Living in Cuba
Replies: 94 - Last Post: May 14, 2010 10:38 AM Last Post By: ttjpdo
May 6, 2010 2:32 PM
75My boyfriend's family has owned their home in Centro for 3 generations. They are very clear about maintaining that property, and when someone leaves the country they always find someone else in the family to fill the spot. But the reality is that there is a housing shortage in Havana, and if families who immigrate were allowed to keep vacant property or rent the whole place to tourists there would be an even greater shortage. If foreigners could buy property I think you would see more illegal "slum/favela" like conditions popping up in Havana (these places already exist). Because the desire to live there would not go down but the available housing certainly would. Anyone who claims to care about the living conditions of Cubans (particularly in Havana) should oppose foreigners buying private property there. This seems obvious to me.
Edited by: saoirsesf
May 7, 2010 9:54 AM
76Saoirsesf, thanks for making the obvious connections that so many seem to miss about the importance of a small nation like Cuba retaining control of its key resources--like housing--and ensuring that they are available for their own population rather than to comparatively rich foreigners who want a cheap vacation or retirement home.
May 12, 2010 10:33 AM
Just want quickly give my experience of living in Cuba....

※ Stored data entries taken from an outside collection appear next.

(** The cases of PUT /todos/{id}. *)
Lemma UpdateTodo_handler_cases (d : Disk) (idStr : string) (body : RequestBody) :
  (Atoi idStr = None ∧
   run (handlers.UpdateTodo idStr body) d
     = (Val (http_Error "Invalid todo ID" StatusBadRequest), d)) ∨
  (∃ id, Atoi idStr = Some id ∧
   ((∃ msg, readJSONRequest body = inl msg ∧
       run (handlers.UpdateTodo idStr body) d
         = (Val (http_Error msg StatusBadRequest), d)) ∨
    (∃ req, body = BodyJSON req ∧
     ((¬ valid req ∧
       run (handlers.UpdateTodo idStr body) d
         = (Val (http_Error "contents cannot be empty" StatusBadRequest), d)) ∨
      (valid req ∧ ∃ err, loadTodos d = Err err ∧
       run (handlers.UpdateTodo idStr body) d
         = (Val (http_Error (Error (ErrWrap "failed to load todos" err))
                            StatusBadRequest), d)) ∨
      (valid req ∧ ∃ todos, loadTodos d = Ok todos ∧
       (∀ a, a ∈ todos → ID a ≠ id) ∧
       run (handlers.UpdateTodo idStr body) d
         = (Val (http_Error "Todo not found" StatusNotFound), d)) ∨
      (valid req ∧ ∃ todos, loadTodos d = Ok todos ∧
       (∃ a, a ∈ todos ∧ ID a = id) ∧
       ((create_fault d = false ∧ write_fault d = None ∧
         ∃ d', run (handlers.UpdateTodo idStr body) d
                 = (Val (writeJSONResponse StatusOK
                           (mkTodoResponse "Todo updated successfully"
                              [mkTodo id (TrimSpace (ReqContents req))])), d')) ∨
        (¬ (create_fault d = false ∧ write_fault d = None) ∧
         ∃ err d', run (handlers.UpdateTodo idStr body) d
                     = (Val (http_Error
                               (Error (ErrWrap "failed to save todo" err))
                               StatusBadRequest), d')))))))).
Proof.
  unfold handlers.UpdateTodo. destruct (Atoi idStr) as [id|]; [|by left].
  right. exists id. split; [done|].
  destruct body as [| |req]; cbn [readJSONRequest];
    [left; by eexists..|].
  right. exists req. split; [done|]. rewrite run_bind.
  destruct (run_UpdateTodo_cases d id req)
    as [[Hv ->]|[(Hv & err & Hload & ->)
       |[(Hv & todos & Hload & Hno & ->)
        |(Hv & todos & todos' & Hload & Hin & ->)]]].
  - left. split; [done|]. cbn [run].
    by rewrite bool_decide_eq_false_2 by apply Error_blank_ne.
  - right; left. split; [done|]. exists err. split; [done|]. cbn [run].
    by rewrite bool_decide_eq_false_2 by apply Error_load_ne.
  - right; right; left. split; [done|]. exists todos. split; [done|].
    split; [done|]. cbn [run].
    by rewrite bool_decide_eq_true_2 by apply Error_not_found.
  - right; right; right. split; [done|]. exists todos. split; [done|].
    split; [done|]. pose proof (saveTodos_None d todos') as Hsave.
    destruct (saveTodos d todos') as [[err|] d']; cbn [fst snd] in *.
    + right. split.
      { intros Hok. pose proof (proj2 Hsave Hok) as Hbad. discriminate Hbad. }
      exists err, d'. cbn [run].
      by rewrite bool_decide_eq_false_2 by apply Error_save_todo_ne.
    + left. destruct (proj1 Hsave eq_refl) as [Hc Hw].
      split; [done|]. split; [done|]. by exists d'.
Qed.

My wife is a Cuban and we spend some time (2-3 months) each year there with her family. We live in a small village community, not in Havana.
And living there is amazing experience always. Of course, there are NO conveniences like in the western world - electricity is gone for long time, no internet, 4 programms on TV, no fancy cafes, nothing like this! But I don't use it much even back home or in other countries (except for high speed Internet, i must admit, I don't miss nothing else!)

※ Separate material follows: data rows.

(** C8. The schema script declares 19 uniqueness constraints, all on [id]
    and all guarded by IF NOT EXISTS: exactly one for each of the 19 node
    labels of the data model, and none for any other label.  It declares
    one full-text index, guarded, over the 12 labels Service, Machine, Line,
    Plant, Database, Sensor, API, Server, Topic, Incident, Alert, Team and
    the properties id, name, title.  Applied to any database the script goes
    through, and applied again it changes nothing. *)
Theorem C8_schema_declarations :
  List.length (constraints_of schema) = 19%nat
  /\ List.length data_model_labels = 19%nat
  /\ (forall l, In l data_model_labels ->
        List.length (filter (fun c => String.eqb (c_label c) l) (constraints_of schema))
        = 1%nat)
  /\ (forall c, In c (constraints_of schema) ->
        In (c_label c) data_model_labels
        /\ c_property c = "id" /\ c_if_not_exists c = true)
  /\ indexes_of schema
     = [ {| i_name := "entity_text"; i_if_not_exists := true;
            i_labels := ["Service"; "Machine"; "Line"; "Plant"; "Database"; "Sensor";
                         "API"; "Server"; "Topic"; "Incident"; "Alert"; "Team"];
            i_properties := ["id"; "name"; "title"] |} ]
  /\ (forall cat, exists cat',
        apply_schema schema cat = Some cat' /\ apply_schema schema cat' = Some cat').
Proof.
  split; [reflexivity|]. split; [reflexivity|]. split; [|split; [|split]].
  - intros l Hin. simpl in Hin.
    repeat (destruct Hin as [<-|Hin]; [reflexivity|]). contradiction.
  - intros c Hin. simpl in Hin.
    repeat (destruct Hin as [<-|Hin]; [repeat split; simpl; tauto|]). contradiction.
  - reflexivity.
  - intros cat. apply apply_schema_idempotent. reflexivity.
Qed.

(** ** Re-running a script of MERGE clauses *)

Lemma pval_eqb_refl (v : pval) : pval_eqb v v = true.
Proof.
  destruct v; simpl; [apply String.eqb_refl | apply Z.eqb_refl | apply N.eqb_refl].
Qed.

Lemma same_refl (n : node) : same_but_updated_at n n.
Proof. split; reflexivity. Qed.

Lemma same_sym (n n' : node) :
  same_but_updated_at n n' -> same_but_updated_at n' n.
Proof. intros [Hl Hp]. split; [now symmetry|]. intros k Hk. symmetry. now apply Hp. Qed.

Lemma same_trans (n1 n2 n3 : node) :
  same_but_updated_at n1 n2 -> same_but_updated_at n2 n3 -> same_but_updated_at n1 n3.
Proof.
  intros [Hl Hp] [Hl' Hp']. split; [congruence|].
  intros k Hk. rewrite (Hp k Hk). now apply Hp'.
Qed.

Lemma all_same_refl (ns : list node) : Forall2 same_but_updated_at ns ns.
Proof. induction ns; constructor; [apply same_refl | assumption]. Qed.

Lemma all_same_sym (ns ms : list node) :
  Forall2 same_but_updated_at ns ms -> Forall2 same_but_updated_at ms ns.
Proof. induction 1; constructor; [now apply same_sym | assumption]. Qed.

Lemma all_same_trans (ns ms ps : list node) :
  Forall2 same_but_updated_at ns ms -> Forall2 same_but_updated_at ms ps ->
  Forall2 same_but_updated_at ns ps.
Proof.
  intros H. revert ps. induction H as [|n m ns ms Hnm _ IH]; intros ps Hps.
  - inversion Hps. constructor.
  - inversion Hps as [|m' p ms' ps' Hmp Hrest]; subst.
    constructor; [exact (same_trans n m p Hnm Hmp) | now apply IH].
Qed.

(** *** Properties and SET *)

Lemma lookup_set_prop_other (k k' : string) (v : pval) (ps : props) :
  k' <> k -> lookup k' (set_prop k v ps) = lookup k' ps.
Proof.
  intros Hk. induction ps as [|[k0 v0] ps IH]; simpl.
  - destruct (String.eqb_spec k' k); [contradiction | reflexivity].
  - destruct (String.eqb_spec k k0) as [->|Hk0]; simpl.
    + destruct (String.eqb_spec k' k0); [contradiction | reflexivity].
    + destruct (String.eqb k' k0); [reflexivity | exact IH].
Qed.

Lemma lookup_apply_sets_other (now : N) (sets : list (string * expr)) (k : string) :
  forall ps, ~ In k (map fst sets) -> lookup k (apply_sets now sets ps) = lookup k ps.
Proof.
  unfold apply_sets. induction sets as [|[k0 e] sets IH]; intros ps Hk; simpl.
  - reflexivity.
  - rewrite IH.
    + apply lookup_set_prop_other. intros ->. apply Hk. now left.
    + intros Hin. apply Hk. now right.
Qed.

Lemma in_existsb (k : string) (ks : list string) :
  existsb (String.eqb k) ks = true <-> In k ks.
Proof.
  rewrite existsb_exists. split.
  - intros (x & Hin & Heq). apply String.eqb_eq in Heq. now subst.
  - intros Hin. exists k. split; [assumption | apply String.eqb_refl].
Qed.

(** ON MATCH of a regular clause leaves a node as it was, but for
    [updated_at]. *)
Lemma on_match_same (now : N) (om : list (string * expr)) (n : node) :
  forallb (fun k => String.eqb k "updated_at") (map fst om) = true ->
  same_but_updated_at n {| labels := labels n; nprops := apply_sets now om (nprops n) |}.
Proof.
  intros Hom. split; [reflexivity|]. intros k Hk. simpl. symmetry.
  apply lookup_apply_sets_other. intros Hin.
  rewrite forallb_forall in Hom. specialize (Hom k Hin).
  apply String.eqb_eq in Hom. contradiction.
Qed.

Lemma has_props_ext (key ps ps' : props) :
  (forall k, In k (map fst key) -> lookup k ps = lookup k ps') ->
  has_props key ps = has_props key ps'.
Proof.
  unfold has_props. induction key as [|[k v] key IH]; intros H; simpl; [reflexivity|].
  rewrite (H k (or_introl eq_refl)), IH; [reflexivity|].
  intros k' Hk'. apply H. now right.
Qed.

(** A pattern that does not name [updated_at] cannot tell two states of a
    node apart. *)
Lemma matches_node_same (l : string) (key : props) (n n' : node) :
  existsb (String.eqb "updated_at") (map fst key) = false ->
  same_but_updated_at n n' ->
  matches_node l key n = matches_node l key n'.
Proof.
  intros Hkey [Hl Hp]. unfold matches_node, has_label. rewrite Hl. f_equal.
  apply has_props_ext. intros k Hin. apply Hp. intros ->.
  apply in_existsb in Hin. congruence.
Qed.

Lemma lookup_nodup (k : string) (v : pval) (key : props) :
  nodupb (map fst key) = true -> In (k, v) key -> lookup k key = Some v.
Proof.
  induction key as [|[k0 v0] key IH]; simpl; [contradiction|].
  intros Hnd [Heq|Hin].
  - injection Heq as -> ->. now rewrite String.eqb_refl.
  - apply andb_true_iff in Hnd. destruct Hnd as [Hnot Hnd].
    destruct (String.eqb_spec k k0) as [->|Hne]; [|now apply IH].
    exfalso. apply negb_true_iff in Hnot.
    assert (Hk : In k0 (map fst key)) by (apply (in_map fst _ _ Hin)).
    apply in_existsb in Hk. congruence.
Qed.

Lemma has_props_self (key : props) :
  nodupb (map fst key) = true -> has_props key key = true.
Proof.
  intros Hnd. unfold has_props. apply forallb_forall. intros [k v] Hin. simpl.
  rewrite (lookup_nodup k v key Hnd Hin). apply pval_eqb_refl.
Qed.

(** The node a regular clause creates matches the pattern of the clause. *)
Lemma created_matches (now : N) (l : string) (key : props) (oc : list (string * expr)) :
  nodupb (map fst key) = true ->
  forallb (fun k => negb (existsb (String.eqb k) (map fst key))) (map fst oc) = true ->
  matches_node l key {| labels := [l]; nprops := apply_sets now oc key |} = true.
Proof.
  intros Hnd Hoc. unfold matches_node, has_label. simpl.
  rewrite String.eqb_refl. simpl.
  rewrite (has_props_ext key (apply_sets now oc key) key).
  - now apply has_props_self.
  - intros k Hk. apply lookup_apply_sets_other. intros Hin.
    rewrite forallb_forall in Hoc. specialize (Hoc k Hin).
    apply negb_true_iff in Hoc. apply in_existsb in Hk. congruence.
Qed.

(** *** Finding and updating a node *)

Lemma find_index_app_l {A} (p : A -> bool) (xs ys : list A) (i : nat) :
  find_index p xs = Some i -> find_index p (xs ++ ys) = Some i.
Proof.
  revert i. induction xs as [|x xs IH]; intros i; simpl; [discriminate|].
  destruct (p x); [auto|].
  destruct (find_index p xs) as [j|]; [|discriminate].
  intros H. now rewrite (IH j eq_refl).
Qed.

Lemma find_index_app_r {A} (p : A -> bool) (xs : list A) (y : A) (ys : list A) :
  find_index p xs = None -> p y = true ->
  find_index p (xs ++ y :: ys) = Some (List.length xs).
Proof.
  intros Hn Hy. induction xs as [|x xs IH]; simpl in *.
  - now rewrite Hy.
  - destruct (p x); [discriminate|].
    destruct (find_index p xs) as [j|]; [discriminate|].
    now rewrite IH.
Qed.

Lemma find_index_same_tests {A} (p : A -> bool) (xs ys : list A) :
  Forall2 (fun x y => p x = p y) xs ys -> find_index p xs = find_index p ys.
Proof.
  induction 1 as [|x y xs ys Hxy _ IH]; simpl; [reflexivity|].
  rewrite Hxy, IH. reflexivity.
Qed.

Lemma update_nth_related {A} (R : A -> A -> Prop) (i : nat) (f : A -> A) (xs : list A) :
  (forall x, R x x) -> (forall x, R x (f x)) -> Forall2 R xs (update_nth i f xs).
Proof.
  intros Hrefl Hf. revert i. induction xs as [|x xs IH]; intros i; simpl.
  - destruct i; constructor.
  - destruct i; constructor; auto.
    clear IH. induction xs; constructor; auto.
Qed.

(** *** A clause only adds to the graph *)

Lemma grows_refl (g : graph) : grows g g.
Proof.
  split.
  - exists (nodes g), []. rewrite app_nil_r. split; [reflexivity | apply all_same_refl].
  - exists []. now rewrite app_nil_r.
Qed.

Living there is "Vida Pura" experience, working on the farm, very simple life, but absolutely amaizng!
Food - lots of fruis and vegetables! Meat? Carnere-)) We don't eat meat at all, so it is not a problem, but those who like beef would suffer I guess-)) Pork and chicken are everwhere, but beaf is a problem...

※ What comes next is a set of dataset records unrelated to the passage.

(** A pipeline of steps that rewrite the headers rewrites them in turn. *)
Lemma thread_rewrites Inv cache steps fs :
  Forall2 (fun step f => rewrites_headers Inv step cache f) steps fs ->
  forall state (w : World Ext),
    state_ok w state ->
    positioned state ->
    Inv (headers_of w state) ->
    exists s' w',
      thread state steps cache w = (Ok s', w')
      /\ cur s' = cur state
      /\ state_ok w' s'
      /\ headers_of w' s' = fold_left (fun m f => f m) fs (headers_of w state)
      /\ rest_of w' s' = rest_of w state
      /\ preserved w w'
      /\ headers_of w' state = headers_of w state.
Proof.
  induction 1 as [|step f steps fs [Hinv Hstep] _ IH];
    intros state w Hok Hpos HI.
  - exists state, w. do 5 (split; [done|]).
    split; [apply preserved_refl | done].
  - destruct (Hstep state w Hok Hpos HI)
      as (s1 & w1 & E1 & Hcur1 & _ & Hre1).
    destruct (rebuilt_facts _ _ _ _ _ Hok Hre1)
      as (Hok1 & Ehs1 & Erest1 & Hpres1 & Hok' & Ehs' & _).
    assert (positioned s1) as Hpos1.
    { unfold positioned in *. by rewrite Hcur1. }
    assert (Inv (headers_of w1 s1)) as HI1.
    { rewrite Ehs1. by apply Hinv. }
    destruct (IH s1 w1 Hok1 Hpos1 HI1)
      as (s2 & w2 & E2 & Hcur2 & Hok2 & Ehs2 & Erest2 & Hpres2 & _).
    destruct (preserved_state _ _ _ Hpres2 Hok') as (_ & Ehs'' & _).
    exists s2, w2. simpl. rewrite bind_run, E1.
    split; [done|]. split; [by rewrite Hcur2|]. split; [done|].
    split; [by rewrite Ehs2, Ehs1|]. split; [by rewrite Erest2|].
    split; [by eapply preserved_trans|]. by rewrite Ehs''.
Qed.

Lemma reduce_rewrites Inv cache steps fs state (w : World Ext) :
  Forall2 (fun step f => rewrites_headers Inv step cache f) steps fs ->
  state_ok w state ->
  positioned state ->
  Inv (headers_of w state) ->
  exists s' w',
    reduce (ret state) steps cache w = (Ok s', w')
    /\ cur s' = cur state
    /\ state_ok w' s'
    /\ headers_of w' s' = fold_left (fun m f => f m) fs (headers_of w state)
    /\ rest_of w' s' = rest_of w state
    /\ preserved w w'
    /\ headers_of w' state = headers_of w state.
Proof.
  intros Hall Hok Hpos HI.
  destruct (thread_rewrites Inv cache steps fs Hall state w Hok Hpos HI)
    as (s' & w' & E & Hrest).
  exists s', w'. split; [|done].
  by rewrite reduce_thread, bind_ret_l.
Qed.



Lemma join_cons sep x (l : list string) :
  l <> [] -> join sep (x :: l) = x +:+ sep +:+ join sep l.
Proof. by destruct l. Qed.

Lemma join_snoc_join sep (xs ys : list string) :
  ys <> [] -> join sep (xs ++ [join sep ys]) = join sep (xs ++ ys).
Proof.
  intros Hys. induction xs as [|x xs IH]; [done|].
  rewrite <- !app_comm_cons.
  rewrite !join_cons, IH; [done| |]; by destruct xs, ys.
Qed.

Lemma fold_accumulate (ts : list string) :
  ts <> [] ->
  forall m : gmap string string,
    fold_left (fun m f => f m) (map accumulate ts) m
    = <["Accept" :=
          join ", " (rev ts ++ match m !! "Accept" with
                               | Some v => [v]
                               | None => []
                               end)]> m.
Proof.
  induction ts as [|t ts IH]; [done|]. intros _ m.
  destruct ts as [|t2 ts].
  - simpl. unfold accumulate. by destruct (m !! "Accept").
  - change (fold_left (fun m f => f m) (map accumulate (t :: t2 :: ts)) m)
      with (fold_left (fun m f => f m) (map accumulate (t2 :: ts))
              (accumulate t m)).
    rewrite IH; [|done]. unfold accumulate.
    rewrite lookup_insert_eq, insert_insert_eq. f_equal.
    change (rev (t :: t2 :: ts)) with (rev (t2 :: ts) ++ [t]).
    rewrite <- app_assoc.
    rewrite <- (join_snoc_join ", " (rev (t2 :: ts))
                  ([t] ++ match m !! "Accept" with
                          | Some v => [v]
                          | None => []
                          end)); [|done].
    by destruct (m !! "Accept").
Qed.

(** X13. Repeated [accept] steps build a preference list. On a state
    whose header object has no own property named "hasOwnProperty",
    after the steps [accept t1], ..., [accept tn] (n > 0) the Accept
    header is "tn, ..., t1", followed by ", " and the Accept value of
    the input state when it had one; the other headers, the other
    configuration fields and the current URL are the input's, and every
    object that existed is as it was. *)
Theorem accept_pipeline :
  forall (ts : list string) state cache (w : World Ext),
    ts <> [] ->
    state_ok w state ->
    positioned state ->
    headers_of w state !! "hasOwnProperty" = None ->
    exists s' w',
      reduce (ret state) (map accept ts) cache w = (Ok s', w')
      /\ headers_of w' s'
         = <["Accept" :=
               join ", " (rev ts ++ match headers_of w state !! "Accept" with
                                    | Some v => [v]
                                    | None => []
                                    end)]> (headers_of w state)
      /\ rest_of w' s' = rest_of w state
      /\ cur s' = cur state
      /\ preserved w w'
      /\ headers_of w' state = headers_of w state.
Proof.
  intros ts state cache w Hts Hok Hpos Hask.
  destruct (reduce_rewrites can_ask cache (map accept ts)
              (map accumulate ts) state w)
    as (s' & w' & E & Hcur & _ & Ehs & Erest & Hpres & Ehs'); try done.
  { clear Hts. induction ts as [|t ts IH]; simpl; constructor; [|done].
    apply accept_rewrites. }
  exists s', w'. rewrite (fold_accumulate ts Hts) in Ehs.
  by repeat (split; [done|]).
Qed.

Lemma assign_commute k1 v1 k2 v2 (m : gmap string string) :
  k1 <> k2 ->
  assign k2 v2 (assign k1 v1 m) = assign k1 v1 (assign k2 v2 m).
Proof.
  intros Hne. unfold assign.
  destruct (String.eqb k1 "__proto__"), (String.eqb k2 "__proto__");
    try done.
  by apply insert_insert_ne.
Qed.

As a spouse of a Cuban, I can stay 180 days a year in Cuba, otherwise I need residentcy ($5,000 deposit in the bank, marriage certifiacate, police clearence from home country, photos), but if as we don't stay more than 6 months so far we don't need it.
Buying house now... i would not do it - we saw many options including $2,000-10,000 on the beach, but no guarantees of ownership and big risks... better rent now - if you have cuban friend you can rent apartments for $20-100 a month even in Havana! And wait for a better time.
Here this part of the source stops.